[Given data]

Lemma encoded_length_aux `{Arith F} (t : str) (pairs : bool) (e : encoder F) :
  build t pairs = Return e →
  len (encoded_of e)
  = py_sum_int ((λ sf : list N * Z, sf.2 * len (code_of (codes e) sf.1))
                  <$> frequencies e)
  ∧ len (symbols t pairs) ≤ len (encoded_of e).
Proof.
  intros He.
  destruct (build_total (F:=F) t pairs)
    as (e' & He' & Htext & Hfreq & Hkeys & _ & _ & Hne).
  rewrite He in He'. injection He' as <-.
  assert (Henc : len (encoded_of e)
                 = py_sum_int ((λ s, len (code_of (codes e) s)) <$> symbols t pairs)).
  { unfold encoded_of. rewrite Htext, encode_text_concat_aux.
    rewrite (build_is_pairs t pairs e He), len_concat.
    by rewrite <- list_fmap_compose. }
  split.
  - rewrite Henc, Hfreq, calculate_frequencies_symbols.
    symmetry. apply (Counter_weighted (λ s, len (code_of (codes e) s))).
  - rewrite Henc. apply py_sum_int_ge_len. intros s Hs.
    apply Hkeys, dict_get_is_Some in Hs as [c Hc].
    unfold code_of. rewrite Hc. cbn [default].
    apply Hne in Hc as [Hc _]. unfold len. destruct c; [done|]. simpl. lia.
Qed.

(** X13: the encoding is as long as the code lengths weighted by the
    frequencies say: the number of bits of [encode_text] is the sum over the
    frequency table of count times code length, and is at least the number
    of symbols of the text. *)
Theorem encoded_length `{Arith F} (t : str) (pairs : bool) :
  ∃ e : encoder F,
    build t pairs = Return e
    ∧ len (encoded_of e)
      = py_sum_int ((λ sf : list N * Z, sf.2 * len (code_of (codes e) sf.1))
                      <$> frequencies e)
    ∧ len (symbols t pairs) ≤ len (encoded_of e).
Proof.
  destruct (build_total (F:=F) t pairs) as (e & He & _).
  exists e. split; [done|]. by apply encoded_length_aux.
Qed.

(** ** The average code length *)

Lemma py_sum_concat_Qc (ls : list (list Qc)) :
  py_sum (concat ls) = py_sum (py_sum <$> ls).
Proof.
  induction ls as [|l ls IH]; [done|].
  by rewrite concat_cons, py_sum_app, fmap_cons, py_sum_cons_Qc, IH.
Qed.

Lemma py_sum_perm_Qc (l l' : list Qc) : l ≡ₚ l' → py_sum l = py_sum l'.
Proof.
  induction 1 as [|x l l' _ IH|x y l|l l' l'' _ IH1 _ IH2]; [done|..].
  - by rewrite !py_sum_cons_Qc, IH.
  - rewrite !py_sum_cons_Qc. ring.
  - by rewrite IH1.
Qed.

(** The inner generator finds the probability of [char], once. *)
Lemma matching_probability {V W} (g : V → W) (char : str) (probs : dict str V) :
  NoDup (dict_keys probs) →
  concat ((λ '(char_prob, prob), if decide (char = char_prob) then [g prob] else [])
            <$> probs)
  = match dict_get char probs with Some q => [g q] | None => [] end.
Proof.
  unfold dict_keys. induction probs as [|[cp pr] probs IH]; [done|].
  rewrite !fmap_cons. intros [Hcp Hnd]%NoDup_cons.
  rewrite concat_cons, IH by done. cbn [dict_get fst].
  destruct (decide (char = cp)) as [->|Hne]; [|done].
  cbn [fst] in Hcp. apply (dict_get_None cp probs) in Hcp. by rewrite Hcp.
Qed.

Lemma average_code_length_sum (codes : dict str str) (probs : dict str Qc) :
  NoDup (dict_keys codes) → NoDup (dict_keys probs) →
  (∀ s, s ∈ dict_keys codes ↔ s ∈ dict_keys probs) →
  calculate_average_code_length codes probs
  = py_sum ((λ sq : list N * Qc, Qc_of_Z (len (code_of codes sq.1)) * sq.2)%Qc
              <$> probs).
Proof.
  intros Hc Hp Hkeys. unfold calculate_average_code_length.
  set (h := λ s : list N,
         (Qc_of_Z (len (code_of codes s)) * default 0 (dict_get s probs))%Qc).
  transitivity (py_sum (h <$> dict_keys codes)).
  - rewrite py_sum_concat_Qc. f_equal. unfold dict_keys.
    rewrite <- !list_fmap_compose. apply list_fmap_ext.
    intros i [s c] Hi. cbn [compose fst].
    rewrite (matching_probability (λ q : Qc, fmul (fof_int (len c)) q)) by done.
    unfold h. apply list_elem_of_lookup_2 in Hi.
    unfold code_of. rewrite (dict_get_elem_NoDup s c codes Hc Hi). cbn [default].
    destruct (dict_get s probs) as [q|].
    + unfold py_sum. cbn. ring.
    + unfold py_sum. cbn. ring.
  - rewrite (py_sum_perm_Qc (h <$> dict_keys codes) (h <$> dict_keys probs)).
    2:{ apply fmap_Permutation. apply NoDup_Permutation; done. }
    f_equal. unfold dict_keys. rewrite <- list_fmap_compose.
    apply list_fmap_ext. intros i [s q] Hi. cbn [compose fst snd]. unfold h.
    apply list_elem_of_lookup_2 in Hi.
    by rewrite (dict_get_elem_NoDup s q probs Hp Hi).
Qed.

Lemma weighted_quotients (T : Z) (g : list N → Z) (fr : dict str Z) :
  py_sum ((λ sq : list N * Qc, Qc_of_Z (g sq.1) * sq.2)%Qc
            <$> ((λ cf : list N * Z, (cf.1, fdiv cf.2 T : Qc)) <$> fr))
  = (Qc_of_Z (py_sum_int ((λ sf : list N * Z, (sf.2 * g sf.1)%Z) <$> fr))
     / Qc_of_Z T)%Qc.
Proof.
  induction fr as [|[c f] fr IH].
  - cbn. unfold Qcdiv. rewrite Z2Qc_inj_0. ring.
  - rewrite !fmap_cons, py_sum_cons_Qc, py_sum_int_cons, IH.
    cbn [fst snd fdiv Qc_arith].
    rewrite Z2Qc_inj_add, Z2Qc_inj_mul. unfold Qcdiv. ring.
Qed.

[/Given data]

=== Work to be completed ===
Copy out every line from the records that has the word "decide".

=== Your solution ===
  concat ((λ '(char_prob, prob), if decide (char = char_prob) then [g prob] else [])
  destruct (decide (char = cp)) as [->|Hne]; [|done].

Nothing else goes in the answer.